> **Activity**
When the word "body" shows up in a line of the data below, copy that whole line.

> **Data provided**
(** * Offer Index and offers resolver: a shallow embedding and its properties

    The development follows the TypeScript sources of the repository:

    - [packages/shared/src/customerTypes.ts]     (module [CustomerTypes])
    - [apps/api/src/jobs/eligibility/recompute.ts] (module [Recompute])
    - [apps/api/src/graphql/resolvers/user/helpers/offers/filters.ts]
      (modules [Filters] and [Resolver])
    - [apps/api/src/loaders/offerLoaders.ts]     (module [Loaders])
    - [apps/api/src/jobs/eligibility/queue.ts]   (module [Queue])

    The JavaScript values and built-ins those files rely on ([Number],
    the [<] operator, [Buffer] with the base64 and utf8 encodings,
    [String.prototype.split], property lookup on an object literal) are
    collected in module [Js]; [Map] and [Set] are in module [JsMap], the
    32-bit integer operators and [charCodeAt] in module [Js32].  Numbers
    are binary64 values: [Js.roundNumber] rounds a rational to the nearest
    one.  The Redis client in which the resolver keeps first pages is
    module [Redis]. *)

From Stdlib Require Import ZArith NArith QArith Bool List String Ascii Lia.
From Stdlib Require Import Sorted Permutation.
From Stdlib Require Decimal DecimalString DecimalPos DecimalZ OrderedTypeEx.
From Stdlib Require Hexadecimal HexadecimalString HexadecimalN.
Import ListNotations.

#[local] Open Scope Z_scope.

(* ================================================================== *)
(** * JavaScript values and built-ins                                   *)
(* ================================================================== *)

Module Js.

(** A number: a double, read as the rational it denotes, with the three
    special values.  [-0] is not told from [+0]: the code at hand never
    divides by a number nor prints a zero with its sign. *)
Inductive JsNumber : Type :=
| NaN
| NegInfinity
| Finite (q : Q)
| PosInfinity.

(** An abrupt completion carries the thrown error. *)
Inductive JsError : Type :=
| TypeError                     (* a conversion the language refuses *)
| ValidationError               (* the ORM refuses an argument of the wrong type *)
| UniqueConstraintViolation     (* the store refuses a duplicate key *)
| QueryError                    (* the store refuses the text of a statement *)
| SyntaxError.                  (* [JSON.parse] refuses a text *)

(** The outcome of evaluating an expression or a statement list. *)
Inductive Completion (A : Type) : Type :=
| Normal (a : A)
| Throw (e : JsError).

Arguments Normal {A} a.
Arguments Throw {A} e.

Definition bind {A B : Type} (c : Completion A) (k : A -> Completion B)
  : Completion B :=
  match c with
  | Normal a => k a
  | Throw e => Throw e
  end.

(** [try { c } catch { h }] *)
Definition tryCatch {A : Type} (c : Completion A) (h : A) : A :=
  match c with
  | Normal a => a
  | Throw _ => h
  end.

(** The values a budget field of type [any] may hold. *)
Inductive JsValue : Type :=
| JsUndefined
| JsNull
| JsBoolean (b : bool)
| JsNum (n : JsNumber)
| JsString (s : string)
| JsBigInt (z : Z)
| JsSymbol
| JsDecimal (d : Q)      (* a Prisma.Decimal column value *)
| JsPlainObject.         (* an object literal without valueOf/toString overrides *)

Definition Qltb (p q : Q) : bool := negb (Qle_bool q p).

(** The relational operator [x < y] on numbers: false when either side is NaN. *)
Definition lt (x y : JsNumber) : bool :=
  match x, y with
  | NaN, _ => false
  | _, NaN => false
  | NegInfinity, NegInfinity => false
  | NegInfinity, _ => true
  | Finite _, NegInfinity => false
  | Finite p, Finite q => Qltb p q
  | Finite _, PosInfinity => true
  | PosInfinity, _ => false
  end.

(** Strict equality [x === y] on numbers. *)
Definition strictEq (x y : JsNumber) : bool :=
  match x, y with
  | NegInfinity, NegInfinity => true
  | PosInfinity, PosInfinity => true
  | Finite p, Finite q => Qeq_bool p q
  | _, _ => false
  end.
(** The verdict of [detect_table_changes]'s test
    [has_table_structure_changed(normalized_ddl_text, table_metadata)]. *)
Definition detect_table_changes_verdict (ddl_text : pystr)
    (md : table_metadata) : traced bool :=
  has_table_structure_changed (normalize_ddl_text ddl_text) md.

End Detector.

(** ** Vocabulary of the statements *)

(** *** Parentheses *)

Definition no_paren (s : pystr) : Prop :=
  ~ In "("%char s /\ ~ In ")"%char s.

(** The change of depth a character makes. *)
Definition delta (c : ascii) : Z :=
  if Ascii.eqb c "("%char then 1
  else if Ascii.eqb c ")"%char then -1 else 0.

(** Opening minus closing parentheses of [s]. *)
Fixpoint net (s : pystr) : Z :=
  match s with
  | [] => 0
  | c :: s' => delta c + net s'
  end.

(** No prefix of [s] closes more parentheses than it opens. *)
Definition never_negative (s : pystr) : Prop :=
  forall p q : pystr, s = p ++ q -> 0 <= net p.

(** [s] is balanced: every parenthesis it opens it closes, and it closes no
    other. *)
Definition balanced (s : pystr) : Prop :=
  net s = 0 /\ never_negative s.

(** The first parenthesis of the text opens a group that is closed:
    [text = pre ( body ) rest] with [body] balanced. *)
Definition first_group (text pre body rest : pystr) : Prop :=
  text = pre ++ "("%char :: body ++ ")"%char :: rest
  /\ no_paren pre /\ balanced body.

(** The first parenthesis of the text is a closing one: a close with no
    matching open.  (The scan stops where the first group closes, so a close
    it meets unmatched is one that comes before every open.) *)
Definition unmatched_close (text : pystr) : Prop :=
  exists pre rest : pystr, text = pre ++ ")"%char :: rest /\ no_paren pre.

> **Task output**
    [text = pre ( body ) rest] with [body] balanced. *)
Definition first_group (text pre body rest : pystr) : Prop :=
  text = pre ++ "("%char :: body ++ ")"%char :: rest
  /\ no_paren pre /\ balanced body.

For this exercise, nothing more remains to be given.